In-Source Fragmentation of Phenethylamines by Electrospray Ionization Mass Spectrometry: Toward Highly Sensitive Quantitative Analysis of Monoamine Neurotransmitters.

Abstract

Electrospray ionization mass spectrometry (ESI-MS) is widely used to analyze biomolecules, which are usually detected as protonated and cation-adducted molecules in the positive-ion mode. However, phenethylamine derivatives, which are known as neurotransmitters and psychoactive drugs, undergo the protonation and subsequently lose NH3 during ESI. As a result, intense fragment-ion signals are observed in their ESI-MS spectra, which hamper the unambiguous identification of phenethylamine derivatives.
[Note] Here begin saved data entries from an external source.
Lemma numeric_columns_normalize d c :
  c ∈ numeric_columns →
  has_col c (normalize d) = true
  ∧ Forall (λ x, is_int x = true) (df_col (normalize d) c).
Proof.
  intros Hc.
  assert (c ∈ loader_columns
          ∧ (c ∈ ["참석인원"; "이수인원"] ∨ (c, 0) ∈ optional_columns))
    as [Hload [Hcount|Hopt]].
  { unfold numeric_columns in Hc. rewrite !elem_of_cons in Hc.
    destruct_or!; subst; try (by apply elem_of_nil in Hc);
      (split; [compute_done|]);
      first [left; compute_done | right; compute_done]. }
  all: split;
    [apply bool_decide_eq_true, elem_of_columns_normalize; by right|].
  - rewrite df_col_normalize_count by done. apply Forall_fmap, Forall_true.
    intros x. apply is_int_coerced.
  - rewrite (df_col_normalize_optional _ _ 0) by done.
    destruct (has_col c d).
    + apply Forall_fmap, Forall_true. intros x. apply is_int_coerced.
    + by apply Forall_replicate.
Qed.


(** ** Loader: loading a loaded table again *)

Lemma df_col_normalize_numeric d c :
  c ∈ numeric_columns → has_col c d = true →
  df_col (normalize d) c = (λ x, fillna 0 (to_numeric x)) <$> df_col d c.
Proof.
  intros Hc Hhas.
  assert (c ∈ ["참석인원"; "이수인원"] ∨ (c, 0) ∈ optional_columns)
    as [Hcount|Hopt].
  { unfold numeric_columns in Hc. rewrite !elem_of_cons in Hc.
    destruct_or!; subst; try (by apply elem_of_nil in Hc);
      first [left; compute_done | right; compute_done]. }
  - by apply df_col_normalize_count.
  - by rewrite (df_col_normalize_optional _ _ 0), Hhas.
Qed.

(** X5: coercing a coerced cell changes nothing, and loading a loaded
    table again keeps its columns, its rows and every column but the
    month. *)
Theorem reload_keeps_all_but_month d :
  (∀ x, fillna 0 (to_numeric (fillna 0 (to_numeric x)))
        = fillna 0 (to_numeric x))
  ∧ columns (normalize (normalize d)) = columns (normalize d)
  ∧ length (rows (normalize (normalize d))) = length (rows (normalize d))
  ∧ (∀ c, c ≠ "시작월" →
       df_col (normalize (normalize d)) c = df_col (normalize d) c).
Proof.
  split_and!.
  - intros x. apply coerced_is_int, is_int_coerced.
  - rewrite (columns_normalize (normalize d)).
    rewrite (proj2 (filter_nil_Forall _ _)); [apply app_nil_r|].
    apply Forall_forall. intros c Hc Hn. apply Hn.
    apply elem_of_columns_normalize. by right.
  - apply length_rows_normalize.
  - intros c Hm. destruct (decide (c ∈ numeric_columns)) as [Hc|Hc].
    + destruct (numeric_columns_normalize d c Hc) as [Hhas Hint].
      rewrite df_col_normalize_numeric by done.
      rewrite <- (list_fmap_id (df_col (normalize d) c)) at 2.
      apply Forall_fmap_ext. eapply Forall_impl; [exact Hint|].
      intros x Hx. by apply coerced_is_int.
    + apply df_col_normalize_other. intros Hin. apply Hc.
      unfold loader_columns in Hin.
      by apply elem_of_cons in Hin as [->|Hin].
Qed.

Lemma re_sub_non_digits_id s : digits s → re_sub_non_digits s = s.
Proof. induction 1 as [|c s Hc _ IH]; [done|]. cbn. by rewrite Hc, IH. Qed.

Lemma convert_month_again s :
  digits s → (2 ≤ String.length s)%nat →
  convert_month (PyStr ("2024-" +:+ s)) = "2024-2024" +:+ s
  ∧ is_month_label ("2024-2024" +:+ s) = false.
Proof.
  intros Hd Hlen. split.
  - assert (re_sub_non_digits ("2024-" +:+ s) = "2024" +:+ s) as Hre.
    { unfold String.app. cbn. by rewrite re_sub_non_digits_id. }
    unfold convert_month. cbn [py_str]. rewrite Hre.
    assert (digits ("2024" +:+ s)) as Hd4 by (by repeat constructor).
    unfold String.app at 1. cbn [String.append]. fold (String.app "024" s).
    change (String "2" ("024" +:+ s)) with ("2024" +:+ s).
    rewrite zfill_digits by done. reflexivity.
  - apply bool_decide_eq_false. unfold month_labels, String.app. cbn.
    destruct s as [|c s]; [cbn in Hlen; lia|].
    set_unfold. intros H. destruct_or!; simplify_eq.
Qed.

(** X6: the loader does not undo its own month labels: written to a month
    label of a loaded table, it puts the digits of the year in front of the
    month, and the result is no month label. *)
Theorem month_column_loaded_again d :
  Forall2 (λ old new,
             ∃ s, old = CStr ("2024-" +:+ s)
                  ∧ new = CStr ("2024-2024" +:+ s)
                  ∧ is_month_label ("2024-2024" +:+ s) = false)
    (df_col (normalize d) "시작월")
    (df_col (normalize (normalize d)) "시작월").
Proof.
  rewrite (df_col_normalize_month (normalize d)).
  rewrite (list_fmap_compose (at_col "시작월")
             (λ c, CStr (convert_month
                           (to_py (is_float64 (df_col (normalize d) "시작월")) c)))).
  fold (df_col (normalize d) "시작월").
  apply Forall2_fmap_r, Forall_Forall2_diag.
  generalize (is_float64 (df_col (normalize d) "시작월")). intros b.
  eapply Forall_impl; [apply month_normalize_written|].
  intros old (s & -> & Hd & Hlen). exists s. cbn [to_py].
  destruct (convert_month_again s Hd Hlen) as [-> ->]. done.
Qed.


(** ** Filter: order of the facets, values that keep no row *)

Lemma DataFrame_eq d1 d2 :
  columns d1 = columns d2 → rows d1 = rows d2 → d1 = d2.
Proof. destruct d1, d2. cbn. by intros -> ->. Qed.

Lemma rows_foldr_filter_facet (fs : list (string * cell)) d :
  columns (foldr (λ cv acc, filter_facet cv.1 cv.2 acc) d fs) = columns d
  ∧ rows (foldr (λ cv acc, filter_facet cv.1 cv.2 acc) d fs)
    = filter (λ r, Forall (λ cv, facet_ok r cv) fs) (rows d).
Proof.
  induction fs as [|[c v] fs [IHc IHr]]; cbn [foldr fst snd].
  - split; [done|]. symmetry. apply filter_all, Forall_true. by constructor.
  - rewrite columns_filter_facet, rows_filter_facet, IHr, list_filter_filter.
    split; [done|]. apply list_filter_iff. intros r.
    by rewrite Forall_cons.
Qed.

Lemma selected_Forall sel r :
  selected sel r ↔ Forall (λ cv, facet_ok r cv) (facets sel).
Proof.
  unfold selected. rewrite Is_true_true, forallb_forall, Forall_forall.
  split; intros H cv Hcv.
  - apply Is_true_true, H. by apply list_elem_of_In.
  - apply Is_true_true, H. by apply list_elem_of_In.
Qed.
To understand the mechanism of the loss of NH3 from these phenethylammoniums, the fragmentations of model 4-substituted phenethylamines were investigated and the fragment ions were identified as spiro[2.5]octadienyliums. Fragmentation was enhanced by the presence of electron-donating groups, and most substituted phenethylamines generated spiro[2.5]octadienyliums as fragment ions during ESI-MS, except those with strong electron-withdrawing groups. The quantitative analysis of phenethylamines by liquid chromatography tandem mass spectrometry is typically performed by multiple reaction monitoring using protonated molecules as the precursor. In contrast, the conversion of precursor ions from the protonated molecules into the spiro[2.5]octadienylium fragment improved the signal-to-noise ratio, allowing the quantitative analysis of phenethylamines with high sensitivity and accuracy.